* **PROMPT**: Using the data below, return the stretch from the line that contains "id)) as [->|Hne]." through the line that contains "unfold acc'; simpl. by", both included, exactly as it stands and nothing beyond it.

◆ ◆ ◆ ◆ ◆ ◆ ◆

(** *** ManySlot *)

Lemma elem_of_explicitKeys vs k :
  k ∈ explicitKeys vs <-> exists v, v ∈ vs /\ rv_defaulted v = false /\ rv_key v = k.
Proof.
  unfold explicitKeys.
  enough (forall acc : gset string, k ∈ foldl (fun keys v => if rv_defaulted v then keys else {[rv_key v]} ∪ keys) acc vs <->
    k ∈ acc \/ exists v, v ∈ vs /\ rv_defaulted v = false /\ rv_key v = k) as He by (rewrite He; set_solver).
  induction vs as [|v vs IH]; simpl; intros acc.
  { split; [by left|]. intros [?|(v&Hv&_)]; [done|]. by apply not_elem_of_nil in Hv. }
  rewrite IH. destruct (rv_defaulted v) eqn:Ev; [|rewrite elem_of_union, elem_of_singleton].
  - setoid_rewrite elem_of_cons. split; [naive_solver|]. intros [?|(w&[->|Hw]&Hd&Hk)]; [by left|congruence|eauto].
  - setoid_rewrite elem_of_cons. split; [|naive_solver]. intros [[->|?]|?]; [right; eauto|by left|naive_solver].
Qed.

Definition default_with_key (k : string) (v : registeredValue) : bool := rv_defaulted v && String.eqb (rv_key v) k.

Lemma lookup_defaultCounts vs k :
  default 0%Z (defaultCounts vs !! k) = Z.of_nat (length (List.filter (default_with_key k) vs)).
Proof.
  unfold defaultCounts.
  enough (forall acc : gmap string Z, default 0%Z (foldl (fun counts v => if rv_defaulted v
      then <[rv_key v := (default 0 (counts !! rv_key v) + 1)%Z]> counts else counts) acc vs !! k) =
    (default 0 (acc !! k) + Z.of_nat (length (List.filter (default_with_key k) vs)))%Z) as He
    by (rewrite He, lookup_empty; simpl; lia).
  induction vs as [|v vs IH]; cbn [foldl List.filter]; intros acc; [simpl; lia|].
  rewrite IH. unfold default_with_key at 2. destruct (rv_defaulted v); cbn [andb]; [|done].
  destruct (String.eqb_spec (rv_key v) k) as [<-|Hne].
  - rewrite lookup_insert_eq; simpl. lia.
  - by rewrite lookup_insert_ne.
Qed.

Lemma NoDup_by_key {A} (f : A -> string) (l : list A) :
  NoDup (f <$> l) <-> forall k, length (List.filter (fun v => String.eqb (f v) k) l) <= 1.
Proof.
  induction l as [|v l IH]; simpl.
  - split; [intros _ k; simpl; lia|constructor].
  - rewrite NoDup_cons, IH. split.
    + intros [Hn H] k. destruct (String.eqb_spec (f v) k) as [<-|]; [|done]. simpl.
      destruct (List.filter _ l) as [|w ws] eqn:E; simpl; [lia|]. exfalso; apply Hn.
      assert (Hw : w ∈ List.filter (fun w => String.eqb (f w) (f v)) l) by (rewrite E; left).
      apply elem_of_lfilter in Hw as [Hw Hk]. bool_simpl. rewrite <-Hk. by apply list_elem_of_fmap_2.
    + intros H; split.
      * intros (w&Hk&Hw)%list_elem_of_fmap. specialize (H (f v)). rewrite String.eqb_refl in H. simpl in H.
        assert (Hin : w ∈ List.filter (fun w => String.eqb (f w) (f v)) l).
        { apply elem_of_lfilter. by rewrite Hk, String.eqb_refl. }
        destruct (List.filter _ l); [by apply not_elem_of_nil in Hin|simpl in H; lia].
      * intros k; specialize (H k). destruct (String.eqb _ _); simpl in H; lia.
Qed.

Lemma lfilter_comp {A} (f g : A -> bool) l : List.filter f (List.filter g l) = List.filter (fun x => g x && f x) l.
Proof. induction l as [|x l IH]; simpl; [done|]. destruct (g x); simpl; by rewrite IH. Qed.

Lemma displaced_many r v :
  spec_kind (rec_spec r) = manyKind ->
  displaced r v = rv_defaulted v && bool_decide (rv_key v ∈ explicitKeys (rec_values r)).
Proof.
  intros Hk. unfold displaced. rewrite bool_decide_true by done; simpl. f_equal.
  apply eq_bool_prop_intro. rewrite !Is_true_true, existsb_elem, bool_decide_eq_true, elem_of_explicitKeys.
  split; intros (w&Hw&H); exists w.
  - bool_simpl. split_and!; [done| |done]. by destruct (rv_defaulted w).
  - destruct H as [-> ->]. by rewrite String.eqb_refl.
Qed.

(** Within one key the selection is either the explicit values or, when there
    are none, the defaults. *)
Lemma selected_key r k :
  spec_kind (rec_spec r) = manyKind ->
  List.filter (fun v => String.eqb (rv_key v) k) (selected r) =
  if bool_decide (k ∈ explicitKeys (rec_values r))
  then List.filter (fun v => String.eqb (rv_key v) k) (explicit_values r)
  else List.filter (default_with_key k) (rec_values r).
Proof.
  intros Hk. unfold selected, explicit_values. rewrite !lfilter_comp.
  case_bool_decide as Hex; rewrite ?lfilter_comp; apply filter_ext_elem; intros v Hv; rewrite (displaced_many r v Hk); unfold default_with_key.
  - destruct (String.eqb_spec (rv_key v) k) as [->|]; rewrite ?andb_false_r, ?andb_true_r; [|done].
    rewrite bool_decide_true by done. by rewrite andb_true_r.
  - destruct (String.eqb_spec (rv_key v) k) as [Heq|]; rewrite ?andb_false_r, ?andb_true_r; [|done].
    rewrite Heq, bool_decide_false by done. rewrite andb_false_r; simpl.
    destruct (rv_defaulted v) eqn:Ed; [done|]. exfalso; apply Hex, elem_of_explicitKeys. eauto.
Qed.

Lemma selected_many_ok r :
  spec_kind (rec_spec r) = manyKind -> NoDup (rv_key <$> explicit_values r) ->
  NoDup (rv_key <$> selected r) <->
  forall k, k ∉ explicitKeys (rec_values r) -> length (List.filter (default_with_key k) (rec_values r)) <= 1.
Proof.
  intros Hk Hex. rewrite NoDup_by_key. rewrite NoDup_by_key in Hex. split.
  - intros H k Hn. specialize (H k). by rewrite (selected_key r k Hk), bool_decide_false in H.
  - intros H k. rewrite (selected_key r k Hk). case_bool_decide; auto.
Qed.

(** ** The implementation computes the specification *)

Lemma resolveRecordDefaults_spec id r :
  wf_record id r ->
  match resolveRecordDefaults r with
  | Ok vs => vs = selected r /\ ~ ambiguous r
  | Err _ => ambiguous r
  | Panic _ => False
  end.
Proof.
  intros Hwf. pose proof (wr_kind _ _ Hwf) as Hkind. pose proof (wr_one _ _ Hwf) as Hone. pose proof (wr_many _ _ Hwf) as Hmany.
  rewrite explicit_values_valuesByDefault in Hone, Hmany.
  unfold resolveRecordDefaults, ambiguous.
  destruct (spec_kind (rec_spec r)) eqn:Hk; [done|..].
  - destruct (valuesByDefault (rec_values r) false) as [|v l] eqn:E.
    + destruct (no_explicit_selected r E) as [Hs Hd]. rewrite Hs, Hd.
      destruct (rec_values r) as [|d0 [|d1 ds]]; simpl; (split; [done|lia]) || lia.
    + rewrite explicit_selected by (rewrite ?E, ?Hk; done). rewrite E. split; [done|].
      specialize (Hone eq_refl). simpl in *. lia.
  - unfold resolveManyDefaults. destruct (existsb _ _) eqn:Ex.
    + rewrite selected_many_ok by (rewrite ?explicit_values_valuesByDefault; auto).
      apply existsb_elem in Ex as ([k n]&Hin%elem_of_map_to_list&Hb). bool_simpl.
      pose proof (lookup_defaultCounts (rec_values r) k) as Hc. rewrite Hin in Hc; simpl in Hc.
      intros Hno. specialize (Hno k ltac:(done)). lia.
    + split; [apply filter_ext_elem; intros; by rewrite displaced_many|].
      intros Hno; apply Hno. rewrite selected_many_ok by (rewrite ?explicit_values_valuesByDefault; auto).
      intros k Hn. pose proof (lookup_defaultCounts (rec_values r) k) as Hc.
      destruct (defaultCounts (rec_values r) !! k) as [n|] eqn:Hl; simpl in Hc; [|lia].
      apply existsb_false with (x := (k, n)) in Ex; [|by apply elem_of_map_to_list].
      apply andb_false_iff in Ex as [Ex|Ex]; bool_simpl; [lia|done].
  - destruct (valuesByDefault (rec_values r) false) as [|v l] eqn:E.
    + destruct (no_explicit_selected r E) as [Hs Hd]. rewrite Hs, Hd. split; [done|tauto].
    + rewrite explicit_selected by (rewrite ?E, ?Hk; done). rewrite E. split; [done|tauto].
Qed.

Lemma elem_of_sorted_ids s id : id ∈ sorted_ids s <-> is_Some (byID s !! id).
Proof.
  unfold sorted_ids. rewrite merge_sort_Permutation, list_elem_of_fmap. split.
  - intros ([i r]&->&H%elem_of_map_to_list). eauto.
  - intros [r Hr]. exists (id, r). by rewrite elem_of_map_to_list.
Qed.

Definition select_record (r : slotRecord) : slotRecord := SlotRecord (rec_spec r) (selected r).

Lemma resolve_loop s ids acc :
  wf_registry s -> (forall id, id ∈ ids -> is_Some (byID s !! id)) ->
  match foldM (fun resolved id =>
    match byID s !! id with
    | None => Ok resolved
    | Some record =>
      values ← resolveRecordDefaults record;
      Ok (RegistryState (<[id := SlotRecord (rec_spec record) values]> (byID resolved)) (nextOrdinal resolved))
    end) ids acc with
  | Ok s' => nextOrdinal s' = nextOrdinal acc /\ (forall id r, id ∈ ids -> byID s !! id = Some r -> ~ ambiguous r) /\
      forall id, byID s' !! id = if bool_decide (id ∈ ids) then select_record <$> byID s !! id else byID acc !! id
  | Err _ => exists id r, byID s !! id = Some r /\ ambiguous r
  | Panic _ => False
  end.
Proof.
  intros Hwf. revert acc; induction ids as [|id ids IH]; simpl; intros acc Hin.
  - split_and!; [done|by intros ?? ?%not_elem_of_nil|done].
  - destruct (Hin id) as [r Hr]; [left|]. rewrite Hr.
    pose proof (resolveRecordDefaults_spec id r (ws_records _ Hwf _ _ Hr)) as Hs.
    destruct (resolveRecordDefaults r) as [vs|e|]; simpl; [|eauto|done].
    destruct Hs as [-> Hna].
    set (acc' := RegistryState _ _). specialize (IH acc' ltac:(intros; apply Hin; by right)).
    destruct (foldM _ ids acc') as [s'|e|]; [|done..]. destruct IH as (H1&H2&H3). split_and!; [done|..].
    + intros id' r' [->|Hi]%elem_of_cons Hr'; [|by eauto]. by simplify_eq.
    + intros id'. rewrite H3. destruct (decide (id' = id)) as [->|Hne].
      * rewrite (bool_decide_true (id ∈ id :: ids)) by left. case_bool_decide; [done|].
        unfold acc'; simpl. by rewrite lookup_insert_eq, Hr.
      * unfold acc'; simpl. rewrite lookup_insert_ne by done.
        rewrite (bool_decide_ext (id' ∈ id :: ids) (id' ∈ ids)); [done|]. rewrite elem_of_cons; naive_solver.
Qed.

◆ ◆ ◆ ◆ ◆ ◆ ◆

* **EXERCISE SOLUTION**:
    + intros id'. rewrite H3. destruct (decide (id' = id)) as [->|Hne].
      * rewrite (bool_decide_true (id ∈ id :: ids)) by left. case_bool_decide; [done|].
        unfold acc'; simpl. by rewrite lookup_insert_eq, Hr.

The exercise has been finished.